(** A number of at most 15 digits with a fraction is not rounded to an
    integer. *)
Lemma short_fraction_kept (num : string) (n : Z) (k : nat) :
  strconv.readFloat num = Some (n, k) ->
  0 <= n < 10 ^ 15 -> (k <= 14)%nat -> n mod 10 ^ Z.of_nat k <> 0 ->
  exists f, strconv.ParseFloat num = (f, None) /\
            math.neq (math.Trunc f) f = true.
Proof.
  intros Hr Hn Hk Hfrac.
  set (d := 10 ^ Z.of_nat k) in *.
  assert (Hd : 0 < d) by (apply Z.pow_pos_nonneg; lia).
  assert (Hd14 : d <= 10 ^ 14) by (apply Z.pow_le_mono_r; lia).
  assert (Hn0 : 0 < n).
  { destruct (Z.eq_dec n 0) as [-> | ]; [|lia].
    rewrite Z.mod_0_l in Hfrac by lia. congruence. }
  destruct (@binary_size n d ltac:(lia) Hd) as (B & HB & Hu & Ht).
  destruct (@ParseFloat_spec num n k B Hr ltac:(lia) ltac:(lia) Hu)
    as (f & M & a & Hf & F & Ha & HM & N).
  exists f. split; [exact Hf|].
  assert (PB : 0 < 2 ^ B) by (apply Z.pow_pos_nonneg; lia).
  assert (Pa : 0 < 2 ^ a) by (apply Z.pow_pos_nonneg; lia).
  assert (T53 : 2 * 10 ^ 15 < 2 ^ 53) by (vm_compute; reflexivity).
  assert (T14 : 10 ^ 14 < 2 ^ 53) by (vm_compute; reflexivity).
  assert (Big : d < 2 ^ a).
  { assert (2 ^ 53 <= 2 ^ a * 2 ^ B).
    { rewrite <- Z.pow_add_r by lia. apply Z.pow_le_mono_r; lia. }
    assert (2 ^ B * d < 2 ^ 53) by lia.
    nia. }
  destruct N as [N1 N2]. fold d in N1, N2.
  assert (S1 : M * d - n * 2 ^ a <= d).
  { replace (1 * d * 2 ^ a) with (d * 2 ^ a) in N1 by ring.
    apply Z.mul_le_mono_pos_r in N1; assumption. }
  assert (S2 : n * 2 ^ a - M * d <= d).
  { replace (1 * d * 2 ^ a) with (d * 2 ^ a) in N2 by ring.
    apply Z.mul_le_mono_pos_r in N2; assumption. }
  assert (Hnot : M mod 2 ^ a <> 0).
  { intros Z0. apply Hfrac.
    apply Z.mod_divide in Z0; [|lia]. destruct Z0 as [q ->].
    assert (n = q * d); [|subst n; apply Z.mod_mul; lia].
    destruct (Z.lt_trichotomy n (q * d)) as [C | [C | C]]; [|assumption|].
    - exfalso. assert (1 <= q * d - n) by lia. nia.
    - exfalso. assert (1 <= n - q * d) by lia. nia. }
  destruct F as [[-> ->] | (HM0 & mm & ee & -> & Hee & Hv)].
  { exfalso. apply Hnot. apply Z.mod_0_l. lia. }
  replace (ee - - a) with (ee + a) in Hv by lia.
  assert (Pz : 0 < 2 ^ (ee + a)) by (apply Z.pow_pos_nonneg; lia).
  assert (Pe : 0 < 2 ^ (- ee)) by (apply Z.pow_pos_nonneg; lia).
  assert (Q : 2 ^ a = 2 ^ (- ee) * 2 ^ (ee + a)).
  { rewrite <- Z.pow_add_r by lia. f_equal. lia. }
  apply Trunc_differs; [lia | |].
  - intros Z0. apply Hnot.
    apply Z.mod_divide in Z0; [|lia]. destruct Z0 as [q Hq].
    rewrite <- Hv, Hq, Q.
    replace (q * 2 ^ (- ee) * 2 ^ (ee + a))
      with (q * (2 ^ (- ee) * 2 ^ (ee + a))) by ring.
    apply Z.mod_mul. lia.
  - assert (V : Zpos mm / 2 ^ (- ee) = M / 2 ^ a).
    { rewrite <- Hv, Q. symmetry. apply Z.div_mul_cancel_r; lia. }
    rewrite V.
    assert (M / 2 ^ a <= 2 ^ B).
    { apply Z.div_le_upper_bound; [lia|].
      rewrite (Z.pow_add_r 2 B a) in HM by lia. lia. }
    assert (2 ^ B <= 2 ^ 50) by (apply Z.pow_le_mono_r; lia).
    assert (2 ^ 50 < 2 ^ 53) by (apply Z.pow_lt_mono_r; lia).
    lia.
Qed.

-----

* ABOUT THIS TASK
Please print the lines from the start of the records up to and including the line with "assert (Pz : 0", copying each one exactly and leaving out the rest.

* RESULT OF THE EXERCISE
(** A number of at most 15 digits with a fraction is not rounded to an
    integer. *)
Lemma short_fraction_kept (num : string) (n : Z) (k : nat) :
  strconv.readFloat num = Some (n, k) ->
  0 <= n < 10 ^ 15 -> (k <= 14)%nat -> n mod 10 ^ Z.of_nat k <> 0 ->
  exists f, strconv.ParseFloat num = (f, None) /\
            math.neq (math.Trunc f) f = true.
Proof.
  intros Hr Hn Hk Hfrac.
  set (d := 10 ^ Z.of_nat k) in *.
  assert (Hd : 0 < d) by (apply Z.pow_pos_nonneg; lia).
  assert (Hd14 : d <= 10 ^ 14) by (apply Z.pow_le_mono_r; lia).
  assert (Hn0 : 0 < n).
  { destruct (Z.eq_dec n 0) as [-> | ]; [|lia].
    rewrite Z.mod_0_l in Hfrac by lia. congruence. }
  destruct (@binary_size n d ltac:(lia) Hd) as (B & HB & Hu & Ht).
  destruct (@ParseFloat_spec num n k B Hr ltac:(lia) ltac:(lia) Hu)
    as (f & M & a & Hf & F & Ha & HM & N).
  exists f. split; [exact Hf|].
  assert (PB : 0 < 2 ^ B) by (apply Z.pow_pos_nonneg; lia).
  assert (Pa : 0 < 2 ^ a) by (apply Z.pow_pos_nonneg; lia).
  assert (T53 : 2 * 10 ^ 15 < 2 ^ 53) by (vm_compute; reflexivity).
  assert (T14 : 10 ^ 14 < 2 ^ 53) by (vm_compute; reflexivity).
  assert (Big : d < 2 ^ a).
  { assert (2 ^ 53 <= 2 ^ a * 2 ^ B).
    { rewrite <- Z.pow_add_r by lia. apply Z.pow_le_mono_r; lia. }
    assert (2 ^ B * d < 2 ^ 53) by lia.
    nia. }
  destruct N as [N1 N2]. fold d in N1, N2.
  assert (S1 : M * d - n * 2 ^ a <= d).
  { replace (1 * d * 2 ^ a) with (d * 2 ^ a) in N1 by ring.
    apply Z.mul_le_mono_pos_r in N1; assumption. }
  assert (S2 : n * 2 ^ a - M * d <= d).
  { replace (1 * d * 2 ^ a) with (d * 2 ^ a) in N2 by ring.
    apply Z.mul_le_mono_pos_r in N2; assumption. }
  assert (Hnot : M mod 2 ^ a <> 0).
  { intros Z0. apply Hfrac.
    apply Z.mod_divide in Z0; [|lia]. destruct Z0 as [q ->].
    assert (n = q * d); [|subst n; apply Z.mod_mul; lia].
    destruct (Z.lt_trichotomy n (q * d)) as [C | [C | C]]; [|assumption|].
    - exfalso. assert (1 <= q * d - n) by lia. nia.
    - exfalso. assert (1 <= n - q * d) by lia. nia. }
  destruct F as [[-> ->] | (HM0 & mm & ee & -> & Hee & Hv)].
  { exfalso. apply Hnot. apply Z.mod_0_l. lia. }
  replace (ee - - a) with (ee + a) in Hv by lia.
  assert (Pz : 0 < 2 ^ (ee + a)) by (apply Z.pow_pos_nonneg; lia).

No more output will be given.